Structural highlights

4kk0 is a 10 chain structure with sequence from Schizosaccharomyces pombe 972h-. Full crystallographic information is available from OCA. For a guided tour on the structure components use FirstGlance.
Method:X-ray diffraction, Resolution 2.9Å
Ligands:MSE
Resources:FirstGlance, OCA, PDBe, RCSB, PDBsum, ProSAT

Function

TSC1_SCHPO Together with tsc2, required for uptake of various amino-acids from the environment and for proper conjugation. Involved in induction of gene expression of permeases and genes required for meiosis upon nitrogen starvation. May act as a GTPase-activating protein (GAP) for the small GTPase rhb1.[1] [2] [3]
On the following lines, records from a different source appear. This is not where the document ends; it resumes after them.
(** * TEXTWEAVE: the OCR backend (Flask handler and [ocr_utils] package)

    A shallow embedding of
    - [ocr_utils/postprocess.py]  ([clean_text]),
    - [ocr_utils/preprocess.py]   ([preprocess_image]),
    - [ocr_utils/reader.py]       ([extract_text_from_image]),
    - [app.py]                    ([allowed_file], [extract_text]),
    followed by the properties of the service.

    Python [str] values are sequences of Unicode code points, so a string is
    a [list N]; the file system and [request.files] are finite maps; the
    third-party libraries (OpenCV, EasyOCR, werkzeug, the [str.lower]
    builtin) are an interface the development is parametric in. *)

From Stdlib Require Import NArith ZArith List Bool String Ascii Lia.
From stdpp Require Import base gmap sets list strings.

Local Open Scope N_scope.

(** ** Python strings *)

Module PyStr.

(** One Unicode code point. *)
Definition char := N.
Abbreviation pystr := (list N).

(** An ASCII literal as a Python string. *)
Fixpoint of_string (s : string) : pystr :=
  match s with
  | EmptyString => []
  | String a t => N_of_ascii a :: of_string t
  end.

Definition SP : char := 32.
Definition DOT : char := 46.
Definition COMMA : char := 44.

(** [c in s] for a one-character needle. *)
Fixpoint contains (c : char) (s : pystr) : bool :=
  match s with
  | [] => false
  | x :: t => (x =? c) || contains c t
  end.

(** The split of [s] at the last occurrence of [c], when there is one. *)
Fixpoint rsplit_last (c : char) (s : pystr) : option (pystr * pystr) :=
  match s with
  | [] => None
  | x :: t =>
      match rsplit_last c t with
      | Some (a, b) => Some (x :: a, b)
      | None => if x =? c then Some ([], t) else None
      end
  end.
Publication Abstract from PubMed

Tuberous sclerosis complex is a disease caused by mutations in two tumor-suppressor genes, TSC1 and TSC2. The TSC1 protein, also known as hamartin, has a critical role in controlling mTOR signalling. TSC1 does not bear apparent sequence homology with other proteins. Here we show that the N-terminal half of yeast TSC1 forms a protease-resistant domain, which is evolutionarily conserved. The crystal structure of this yeast TSC1 core domain shows that it contains a pseudo-HEAT repeat fold with its C-terminal end capped by a helical subdomain. This allows us to model the three-dimensional structure of the human TSC1 N-terminal domain (TSC1-NTD), which anchors essentially all pathogenic TSC1 missense mutations found in tuberous sclerosis patients. Interestingly, most pathogenic mutations map inside of the folded TSC1-NTD structure, whereas most non-pathogenic variants are on the structural surface. This indicates that the disruption of the TSC1-NTD globular structure is a major cause of tuberous sclerosis.

Crystal structure of the yeast TSC1 core domain and implications for tuberous sclerosis pathological mutations.,Sun W, Zhu YJ, Wang Z, Zhong Q, Gao F, Lou J, Gong W, Xu W Nat Commun. 2013 Jul 16;4:2135. doi: 10.1038/ncomms3135. PMID:23857276[4]

From MEDLINE®/PubMed®, a database of the U.S. National Library of Medicine.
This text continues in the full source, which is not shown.